Data extracts:
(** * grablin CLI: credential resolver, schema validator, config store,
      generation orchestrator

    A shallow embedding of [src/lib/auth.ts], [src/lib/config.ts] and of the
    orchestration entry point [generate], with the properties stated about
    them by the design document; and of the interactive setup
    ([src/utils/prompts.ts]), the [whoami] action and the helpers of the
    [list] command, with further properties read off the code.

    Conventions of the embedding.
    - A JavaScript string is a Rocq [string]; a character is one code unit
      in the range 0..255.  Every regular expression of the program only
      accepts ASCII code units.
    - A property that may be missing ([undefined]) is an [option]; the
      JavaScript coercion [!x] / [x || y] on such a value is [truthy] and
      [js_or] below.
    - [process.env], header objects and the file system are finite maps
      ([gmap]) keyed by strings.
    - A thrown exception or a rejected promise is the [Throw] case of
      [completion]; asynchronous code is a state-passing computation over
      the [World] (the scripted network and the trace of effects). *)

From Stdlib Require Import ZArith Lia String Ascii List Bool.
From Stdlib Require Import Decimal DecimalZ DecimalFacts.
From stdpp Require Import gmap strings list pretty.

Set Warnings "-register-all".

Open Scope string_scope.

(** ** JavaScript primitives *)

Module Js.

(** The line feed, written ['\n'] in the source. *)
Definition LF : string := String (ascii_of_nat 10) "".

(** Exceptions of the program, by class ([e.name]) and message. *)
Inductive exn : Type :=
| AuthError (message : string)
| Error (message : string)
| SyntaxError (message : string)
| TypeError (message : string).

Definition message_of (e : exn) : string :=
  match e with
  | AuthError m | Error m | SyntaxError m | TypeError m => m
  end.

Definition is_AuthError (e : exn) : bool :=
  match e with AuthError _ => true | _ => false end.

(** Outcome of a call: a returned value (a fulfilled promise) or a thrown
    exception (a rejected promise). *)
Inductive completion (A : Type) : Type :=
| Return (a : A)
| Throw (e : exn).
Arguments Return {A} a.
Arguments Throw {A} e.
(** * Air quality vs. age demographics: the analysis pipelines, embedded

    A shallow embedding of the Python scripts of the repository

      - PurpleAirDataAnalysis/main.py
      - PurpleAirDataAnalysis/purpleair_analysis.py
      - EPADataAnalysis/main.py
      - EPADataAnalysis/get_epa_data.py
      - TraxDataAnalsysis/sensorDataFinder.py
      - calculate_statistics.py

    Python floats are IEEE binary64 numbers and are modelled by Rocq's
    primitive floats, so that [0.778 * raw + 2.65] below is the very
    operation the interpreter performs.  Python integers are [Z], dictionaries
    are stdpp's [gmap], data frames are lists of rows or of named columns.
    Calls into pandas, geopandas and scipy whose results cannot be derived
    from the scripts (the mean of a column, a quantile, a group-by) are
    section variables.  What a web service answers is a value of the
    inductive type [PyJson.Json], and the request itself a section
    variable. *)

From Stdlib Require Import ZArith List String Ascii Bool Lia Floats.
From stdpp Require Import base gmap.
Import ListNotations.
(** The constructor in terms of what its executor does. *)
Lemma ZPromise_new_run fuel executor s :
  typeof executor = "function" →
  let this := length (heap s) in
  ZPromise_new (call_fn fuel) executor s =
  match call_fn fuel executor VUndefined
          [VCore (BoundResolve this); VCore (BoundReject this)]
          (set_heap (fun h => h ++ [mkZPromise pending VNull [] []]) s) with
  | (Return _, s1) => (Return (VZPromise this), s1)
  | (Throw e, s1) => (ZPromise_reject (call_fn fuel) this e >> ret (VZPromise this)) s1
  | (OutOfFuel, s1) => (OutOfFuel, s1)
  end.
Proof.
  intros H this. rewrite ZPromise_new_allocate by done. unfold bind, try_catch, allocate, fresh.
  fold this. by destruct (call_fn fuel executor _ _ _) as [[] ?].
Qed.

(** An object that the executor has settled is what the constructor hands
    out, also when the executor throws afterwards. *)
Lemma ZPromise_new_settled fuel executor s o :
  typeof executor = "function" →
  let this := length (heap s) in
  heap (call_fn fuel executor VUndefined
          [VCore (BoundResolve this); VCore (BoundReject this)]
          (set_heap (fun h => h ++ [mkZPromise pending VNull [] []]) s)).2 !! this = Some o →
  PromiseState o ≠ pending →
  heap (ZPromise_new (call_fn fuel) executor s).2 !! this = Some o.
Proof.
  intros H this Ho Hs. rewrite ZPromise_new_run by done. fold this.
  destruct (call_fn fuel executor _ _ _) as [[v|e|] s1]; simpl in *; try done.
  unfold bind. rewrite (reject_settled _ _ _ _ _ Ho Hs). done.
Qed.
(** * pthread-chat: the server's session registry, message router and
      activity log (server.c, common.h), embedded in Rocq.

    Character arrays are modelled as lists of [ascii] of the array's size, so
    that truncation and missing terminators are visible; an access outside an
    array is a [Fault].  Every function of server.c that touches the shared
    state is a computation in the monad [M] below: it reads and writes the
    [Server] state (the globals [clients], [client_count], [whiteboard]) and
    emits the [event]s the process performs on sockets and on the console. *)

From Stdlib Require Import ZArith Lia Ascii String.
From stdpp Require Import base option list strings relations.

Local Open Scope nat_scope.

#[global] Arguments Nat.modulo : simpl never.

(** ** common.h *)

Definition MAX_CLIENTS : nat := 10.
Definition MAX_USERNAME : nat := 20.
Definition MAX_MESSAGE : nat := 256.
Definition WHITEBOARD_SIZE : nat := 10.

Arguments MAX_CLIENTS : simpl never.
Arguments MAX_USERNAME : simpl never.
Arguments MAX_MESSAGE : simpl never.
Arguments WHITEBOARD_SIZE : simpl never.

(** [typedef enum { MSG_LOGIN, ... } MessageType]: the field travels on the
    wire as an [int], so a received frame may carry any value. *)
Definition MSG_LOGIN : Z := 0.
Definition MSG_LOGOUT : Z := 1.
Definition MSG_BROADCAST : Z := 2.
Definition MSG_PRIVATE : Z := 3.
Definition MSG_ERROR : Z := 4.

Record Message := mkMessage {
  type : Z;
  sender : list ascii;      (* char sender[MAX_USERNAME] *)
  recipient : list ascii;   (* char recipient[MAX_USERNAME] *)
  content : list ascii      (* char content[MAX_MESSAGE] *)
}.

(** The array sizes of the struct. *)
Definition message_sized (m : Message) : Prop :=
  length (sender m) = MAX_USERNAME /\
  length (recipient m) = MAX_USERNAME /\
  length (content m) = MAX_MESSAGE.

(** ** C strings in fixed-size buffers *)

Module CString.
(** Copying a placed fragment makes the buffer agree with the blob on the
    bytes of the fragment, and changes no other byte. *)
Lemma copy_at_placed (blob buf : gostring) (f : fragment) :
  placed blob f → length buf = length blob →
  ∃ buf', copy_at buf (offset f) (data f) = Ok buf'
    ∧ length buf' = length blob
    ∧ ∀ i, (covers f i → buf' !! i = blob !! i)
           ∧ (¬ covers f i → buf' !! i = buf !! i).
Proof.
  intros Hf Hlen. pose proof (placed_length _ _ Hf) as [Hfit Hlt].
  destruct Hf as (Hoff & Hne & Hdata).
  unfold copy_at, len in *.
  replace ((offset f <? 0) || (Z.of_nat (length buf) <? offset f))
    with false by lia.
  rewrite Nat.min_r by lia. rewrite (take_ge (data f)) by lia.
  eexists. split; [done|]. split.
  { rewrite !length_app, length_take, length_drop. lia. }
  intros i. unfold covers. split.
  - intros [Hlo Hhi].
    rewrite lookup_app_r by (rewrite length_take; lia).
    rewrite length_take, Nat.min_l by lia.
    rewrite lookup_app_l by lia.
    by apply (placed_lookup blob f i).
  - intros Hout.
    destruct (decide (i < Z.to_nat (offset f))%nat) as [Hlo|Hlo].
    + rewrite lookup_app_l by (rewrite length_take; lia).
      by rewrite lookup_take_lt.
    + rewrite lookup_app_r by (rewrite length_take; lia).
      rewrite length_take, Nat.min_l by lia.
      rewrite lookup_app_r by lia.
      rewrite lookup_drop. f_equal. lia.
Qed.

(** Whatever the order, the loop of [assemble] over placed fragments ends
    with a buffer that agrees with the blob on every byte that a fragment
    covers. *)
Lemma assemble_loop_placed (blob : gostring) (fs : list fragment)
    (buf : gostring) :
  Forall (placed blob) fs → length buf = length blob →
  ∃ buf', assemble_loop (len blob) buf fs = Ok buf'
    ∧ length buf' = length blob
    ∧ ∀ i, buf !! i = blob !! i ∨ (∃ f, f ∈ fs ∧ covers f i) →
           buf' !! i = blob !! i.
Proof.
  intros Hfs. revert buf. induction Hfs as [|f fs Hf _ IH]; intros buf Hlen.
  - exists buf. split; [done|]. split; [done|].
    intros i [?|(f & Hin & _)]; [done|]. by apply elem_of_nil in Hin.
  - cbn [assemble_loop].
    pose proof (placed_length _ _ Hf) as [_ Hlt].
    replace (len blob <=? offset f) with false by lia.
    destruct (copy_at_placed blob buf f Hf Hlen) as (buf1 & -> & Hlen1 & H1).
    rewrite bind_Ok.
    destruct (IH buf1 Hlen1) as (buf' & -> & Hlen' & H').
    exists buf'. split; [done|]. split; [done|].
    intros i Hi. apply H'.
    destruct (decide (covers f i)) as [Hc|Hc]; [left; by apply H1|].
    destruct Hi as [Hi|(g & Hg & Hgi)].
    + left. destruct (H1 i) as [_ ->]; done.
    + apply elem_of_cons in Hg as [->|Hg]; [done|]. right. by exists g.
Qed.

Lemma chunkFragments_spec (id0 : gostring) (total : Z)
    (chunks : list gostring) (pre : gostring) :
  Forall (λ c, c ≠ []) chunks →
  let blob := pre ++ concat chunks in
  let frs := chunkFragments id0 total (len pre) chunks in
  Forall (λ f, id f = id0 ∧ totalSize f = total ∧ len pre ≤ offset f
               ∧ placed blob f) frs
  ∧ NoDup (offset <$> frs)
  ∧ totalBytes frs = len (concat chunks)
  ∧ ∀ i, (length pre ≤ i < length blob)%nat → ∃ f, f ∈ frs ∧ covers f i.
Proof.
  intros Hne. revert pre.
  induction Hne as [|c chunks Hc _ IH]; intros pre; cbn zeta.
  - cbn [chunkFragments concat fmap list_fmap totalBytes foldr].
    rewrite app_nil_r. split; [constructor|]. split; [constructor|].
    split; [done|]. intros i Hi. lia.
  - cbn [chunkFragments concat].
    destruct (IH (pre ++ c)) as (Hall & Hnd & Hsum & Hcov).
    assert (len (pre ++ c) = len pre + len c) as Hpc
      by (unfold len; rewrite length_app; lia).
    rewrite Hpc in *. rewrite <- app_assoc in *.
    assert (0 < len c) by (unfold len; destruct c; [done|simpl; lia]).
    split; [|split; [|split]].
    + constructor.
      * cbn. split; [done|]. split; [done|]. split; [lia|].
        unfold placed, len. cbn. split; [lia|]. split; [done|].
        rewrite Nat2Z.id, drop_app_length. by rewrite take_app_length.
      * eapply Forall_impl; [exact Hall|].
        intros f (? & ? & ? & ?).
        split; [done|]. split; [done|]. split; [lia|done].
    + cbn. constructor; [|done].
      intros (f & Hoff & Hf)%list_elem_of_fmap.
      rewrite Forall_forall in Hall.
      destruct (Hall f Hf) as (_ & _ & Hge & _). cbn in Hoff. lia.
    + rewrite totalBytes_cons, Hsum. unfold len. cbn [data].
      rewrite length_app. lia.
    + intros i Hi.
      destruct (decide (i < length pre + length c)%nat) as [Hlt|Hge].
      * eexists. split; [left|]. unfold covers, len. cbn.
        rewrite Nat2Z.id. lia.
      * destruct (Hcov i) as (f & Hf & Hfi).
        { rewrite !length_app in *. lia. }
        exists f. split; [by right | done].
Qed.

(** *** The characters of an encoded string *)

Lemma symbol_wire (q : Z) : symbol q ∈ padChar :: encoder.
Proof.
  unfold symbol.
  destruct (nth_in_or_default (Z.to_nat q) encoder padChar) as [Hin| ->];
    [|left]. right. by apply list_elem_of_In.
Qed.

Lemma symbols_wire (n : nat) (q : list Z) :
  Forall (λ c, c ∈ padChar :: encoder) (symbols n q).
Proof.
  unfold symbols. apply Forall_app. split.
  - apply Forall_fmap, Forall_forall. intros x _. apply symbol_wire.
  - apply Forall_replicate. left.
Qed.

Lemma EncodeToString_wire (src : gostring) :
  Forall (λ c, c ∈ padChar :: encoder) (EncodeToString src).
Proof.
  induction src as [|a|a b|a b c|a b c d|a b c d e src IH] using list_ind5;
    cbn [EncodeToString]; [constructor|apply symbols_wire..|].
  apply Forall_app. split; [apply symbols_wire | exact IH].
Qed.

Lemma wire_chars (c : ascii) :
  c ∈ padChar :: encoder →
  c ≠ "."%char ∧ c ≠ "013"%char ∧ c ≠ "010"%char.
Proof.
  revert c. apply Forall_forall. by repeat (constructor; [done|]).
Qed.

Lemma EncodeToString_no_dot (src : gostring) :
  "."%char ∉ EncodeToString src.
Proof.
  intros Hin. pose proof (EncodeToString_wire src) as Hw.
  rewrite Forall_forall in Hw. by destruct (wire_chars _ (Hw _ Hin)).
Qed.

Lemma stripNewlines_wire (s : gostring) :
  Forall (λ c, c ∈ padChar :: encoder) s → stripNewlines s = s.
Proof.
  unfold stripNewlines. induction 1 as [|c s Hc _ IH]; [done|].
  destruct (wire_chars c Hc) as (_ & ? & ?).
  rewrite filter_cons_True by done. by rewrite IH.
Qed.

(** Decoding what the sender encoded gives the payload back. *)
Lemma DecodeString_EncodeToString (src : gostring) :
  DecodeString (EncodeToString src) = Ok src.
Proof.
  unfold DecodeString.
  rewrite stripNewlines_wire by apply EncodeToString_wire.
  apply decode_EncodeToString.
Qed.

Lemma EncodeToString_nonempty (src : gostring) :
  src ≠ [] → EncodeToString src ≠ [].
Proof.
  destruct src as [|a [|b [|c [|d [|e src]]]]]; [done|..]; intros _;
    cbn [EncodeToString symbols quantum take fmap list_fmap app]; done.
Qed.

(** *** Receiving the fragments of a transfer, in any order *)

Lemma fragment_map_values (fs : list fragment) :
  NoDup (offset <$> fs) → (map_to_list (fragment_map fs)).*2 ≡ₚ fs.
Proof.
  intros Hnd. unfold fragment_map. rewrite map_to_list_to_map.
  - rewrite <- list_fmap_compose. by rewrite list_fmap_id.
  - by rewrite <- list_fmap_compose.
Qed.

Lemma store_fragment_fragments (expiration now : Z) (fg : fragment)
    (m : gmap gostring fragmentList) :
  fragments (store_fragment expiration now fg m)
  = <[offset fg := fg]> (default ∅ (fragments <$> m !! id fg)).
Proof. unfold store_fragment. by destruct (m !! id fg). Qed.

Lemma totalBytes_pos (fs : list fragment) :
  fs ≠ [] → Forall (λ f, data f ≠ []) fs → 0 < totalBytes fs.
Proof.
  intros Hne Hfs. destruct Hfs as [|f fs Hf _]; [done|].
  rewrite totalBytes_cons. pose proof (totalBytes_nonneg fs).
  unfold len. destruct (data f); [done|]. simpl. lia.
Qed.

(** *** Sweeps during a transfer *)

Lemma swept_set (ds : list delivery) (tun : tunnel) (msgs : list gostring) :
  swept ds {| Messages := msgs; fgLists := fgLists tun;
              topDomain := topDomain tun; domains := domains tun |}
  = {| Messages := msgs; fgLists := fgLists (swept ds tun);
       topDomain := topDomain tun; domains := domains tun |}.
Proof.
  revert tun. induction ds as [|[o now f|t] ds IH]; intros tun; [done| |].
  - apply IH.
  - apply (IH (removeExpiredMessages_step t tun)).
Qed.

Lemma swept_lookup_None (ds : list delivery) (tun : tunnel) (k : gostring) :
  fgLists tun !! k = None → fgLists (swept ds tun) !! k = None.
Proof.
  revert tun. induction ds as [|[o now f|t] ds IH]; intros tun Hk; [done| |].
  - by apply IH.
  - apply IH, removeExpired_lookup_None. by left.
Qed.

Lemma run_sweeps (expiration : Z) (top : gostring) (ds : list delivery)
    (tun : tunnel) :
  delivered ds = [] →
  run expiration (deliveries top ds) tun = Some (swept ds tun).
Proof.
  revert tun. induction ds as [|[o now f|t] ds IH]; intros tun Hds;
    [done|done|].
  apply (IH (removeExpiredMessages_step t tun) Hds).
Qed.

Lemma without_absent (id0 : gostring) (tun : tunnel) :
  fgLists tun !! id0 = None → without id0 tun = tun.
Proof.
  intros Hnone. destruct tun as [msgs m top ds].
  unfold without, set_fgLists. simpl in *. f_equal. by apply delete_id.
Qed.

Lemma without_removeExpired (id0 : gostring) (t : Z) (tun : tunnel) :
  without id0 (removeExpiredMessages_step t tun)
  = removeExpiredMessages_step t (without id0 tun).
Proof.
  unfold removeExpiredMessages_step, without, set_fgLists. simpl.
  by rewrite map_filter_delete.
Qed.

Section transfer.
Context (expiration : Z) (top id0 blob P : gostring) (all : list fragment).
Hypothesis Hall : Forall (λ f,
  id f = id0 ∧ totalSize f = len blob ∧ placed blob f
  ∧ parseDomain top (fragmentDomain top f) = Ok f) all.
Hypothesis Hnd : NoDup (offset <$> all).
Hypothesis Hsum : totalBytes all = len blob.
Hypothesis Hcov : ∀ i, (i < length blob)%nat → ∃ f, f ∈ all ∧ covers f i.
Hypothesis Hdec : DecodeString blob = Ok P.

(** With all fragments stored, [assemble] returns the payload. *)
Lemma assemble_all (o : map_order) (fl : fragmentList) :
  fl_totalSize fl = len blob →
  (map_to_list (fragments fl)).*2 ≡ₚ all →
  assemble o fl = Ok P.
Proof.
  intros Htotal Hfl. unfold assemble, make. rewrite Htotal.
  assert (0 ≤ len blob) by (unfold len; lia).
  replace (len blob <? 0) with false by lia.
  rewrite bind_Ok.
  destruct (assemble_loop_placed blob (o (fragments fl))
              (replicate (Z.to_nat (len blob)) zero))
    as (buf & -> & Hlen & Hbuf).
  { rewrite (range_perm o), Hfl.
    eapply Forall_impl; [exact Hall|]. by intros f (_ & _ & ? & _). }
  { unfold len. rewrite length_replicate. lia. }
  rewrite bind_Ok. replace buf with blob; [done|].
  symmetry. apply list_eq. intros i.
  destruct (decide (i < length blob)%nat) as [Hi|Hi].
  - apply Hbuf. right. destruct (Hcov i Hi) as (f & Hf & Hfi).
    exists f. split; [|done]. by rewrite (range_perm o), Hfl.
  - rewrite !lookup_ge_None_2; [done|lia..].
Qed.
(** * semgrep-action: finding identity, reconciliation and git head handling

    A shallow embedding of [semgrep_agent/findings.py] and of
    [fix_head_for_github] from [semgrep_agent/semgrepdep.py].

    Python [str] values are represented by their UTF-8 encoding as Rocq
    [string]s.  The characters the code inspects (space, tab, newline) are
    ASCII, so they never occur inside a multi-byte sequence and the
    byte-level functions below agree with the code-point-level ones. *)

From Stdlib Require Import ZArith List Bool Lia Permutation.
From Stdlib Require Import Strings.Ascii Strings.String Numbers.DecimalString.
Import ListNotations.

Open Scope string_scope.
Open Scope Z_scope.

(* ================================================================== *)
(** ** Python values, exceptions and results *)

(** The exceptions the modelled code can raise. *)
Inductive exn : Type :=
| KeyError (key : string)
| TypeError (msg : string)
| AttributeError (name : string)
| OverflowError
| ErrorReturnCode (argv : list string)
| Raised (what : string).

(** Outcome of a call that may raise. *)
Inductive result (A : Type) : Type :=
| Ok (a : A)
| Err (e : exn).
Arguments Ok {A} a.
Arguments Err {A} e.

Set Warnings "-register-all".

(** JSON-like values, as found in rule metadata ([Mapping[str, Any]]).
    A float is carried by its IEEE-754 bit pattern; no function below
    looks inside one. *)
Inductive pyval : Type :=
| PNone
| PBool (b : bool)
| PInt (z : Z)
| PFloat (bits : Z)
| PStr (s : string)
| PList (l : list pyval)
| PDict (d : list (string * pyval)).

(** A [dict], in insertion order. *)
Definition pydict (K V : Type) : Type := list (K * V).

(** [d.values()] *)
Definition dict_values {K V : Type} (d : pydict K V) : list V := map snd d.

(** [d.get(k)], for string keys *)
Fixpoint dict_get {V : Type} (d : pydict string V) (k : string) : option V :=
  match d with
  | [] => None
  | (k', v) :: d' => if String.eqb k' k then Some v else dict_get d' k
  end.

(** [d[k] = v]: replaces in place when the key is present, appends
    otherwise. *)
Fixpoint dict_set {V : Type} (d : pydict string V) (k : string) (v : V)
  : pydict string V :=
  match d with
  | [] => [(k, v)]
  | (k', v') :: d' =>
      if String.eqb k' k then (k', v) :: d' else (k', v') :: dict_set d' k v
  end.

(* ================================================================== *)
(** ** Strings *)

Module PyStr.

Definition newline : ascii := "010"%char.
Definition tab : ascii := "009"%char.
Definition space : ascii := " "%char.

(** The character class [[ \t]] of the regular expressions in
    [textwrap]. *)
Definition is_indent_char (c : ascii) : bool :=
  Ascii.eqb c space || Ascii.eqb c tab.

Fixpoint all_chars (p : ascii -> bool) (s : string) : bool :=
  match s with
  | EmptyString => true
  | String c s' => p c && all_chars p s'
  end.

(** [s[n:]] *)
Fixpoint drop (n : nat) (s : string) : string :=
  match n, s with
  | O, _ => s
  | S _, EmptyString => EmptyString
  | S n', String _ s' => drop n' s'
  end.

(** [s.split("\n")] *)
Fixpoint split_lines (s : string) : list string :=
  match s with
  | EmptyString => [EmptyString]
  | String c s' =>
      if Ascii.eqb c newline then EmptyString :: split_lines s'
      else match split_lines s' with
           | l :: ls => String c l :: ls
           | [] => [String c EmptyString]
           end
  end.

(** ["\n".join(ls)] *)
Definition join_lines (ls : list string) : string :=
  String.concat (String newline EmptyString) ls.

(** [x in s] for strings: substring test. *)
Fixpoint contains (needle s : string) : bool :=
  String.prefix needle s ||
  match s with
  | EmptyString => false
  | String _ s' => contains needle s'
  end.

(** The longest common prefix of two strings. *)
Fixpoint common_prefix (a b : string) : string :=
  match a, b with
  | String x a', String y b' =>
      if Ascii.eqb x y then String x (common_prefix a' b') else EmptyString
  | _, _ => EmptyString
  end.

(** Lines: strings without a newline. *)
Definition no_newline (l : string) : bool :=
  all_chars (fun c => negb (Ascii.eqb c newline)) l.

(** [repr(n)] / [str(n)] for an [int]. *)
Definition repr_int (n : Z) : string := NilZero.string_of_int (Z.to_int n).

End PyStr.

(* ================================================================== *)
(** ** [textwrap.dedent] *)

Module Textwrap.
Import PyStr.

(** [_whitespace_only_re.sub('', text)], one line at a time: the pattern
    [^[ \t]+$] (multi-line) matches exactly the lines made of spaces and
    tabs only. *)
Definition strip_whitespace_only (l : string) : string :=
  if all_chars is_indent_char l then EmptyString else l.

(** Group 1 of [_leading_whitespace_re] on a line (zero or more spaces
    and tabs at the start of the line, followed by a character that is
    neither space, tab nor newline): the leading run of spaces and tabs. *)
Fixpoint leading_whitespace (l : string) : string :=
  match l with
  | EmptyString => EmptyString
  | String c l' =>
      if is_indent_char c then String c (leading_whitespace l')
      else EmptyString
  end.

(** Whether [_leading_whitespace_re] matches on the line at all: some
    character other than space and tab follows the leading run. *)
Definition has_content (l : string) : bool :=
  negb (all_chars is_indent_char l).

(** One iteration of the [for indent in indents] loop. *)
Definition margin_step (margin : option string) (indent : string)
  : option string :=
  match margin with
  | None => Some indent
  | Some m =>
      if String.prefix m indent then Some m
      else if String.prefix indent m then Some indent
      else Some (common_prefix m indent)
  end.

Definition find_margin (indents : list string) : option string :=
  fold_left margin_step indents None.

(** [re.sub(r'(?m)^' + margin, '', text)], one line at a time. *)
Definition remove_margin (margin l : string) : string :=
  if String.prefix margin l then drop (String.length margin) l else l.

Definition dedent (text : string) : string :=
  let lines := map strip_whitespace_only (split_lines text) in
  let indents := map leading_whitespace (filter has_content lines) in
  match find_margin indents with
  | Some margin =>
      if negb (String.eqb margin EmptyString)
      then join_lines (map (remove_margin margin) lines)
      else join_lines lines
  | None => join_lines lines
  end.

Exercise instructions:
Set down the lines above as they stand, starting with the first line and ending with the line that contains "Conventions of the embedding.".

Reply to the exercise:
(** * grablin CLI: credential resolver, schema validator, config store,
      generation orchestrator

    A shallow embedding of [src/lib/auth.ts], [src/lib/config.ts] and of the
    orchestration entry point [generate], with the properties stated about
    them by the design document; and of the interactive setup
    ([src/utils/prompts.ts]), the [whoami] action and the helpers of the
    [list] command, with further properties read off the code.

    Conventions of the embedding.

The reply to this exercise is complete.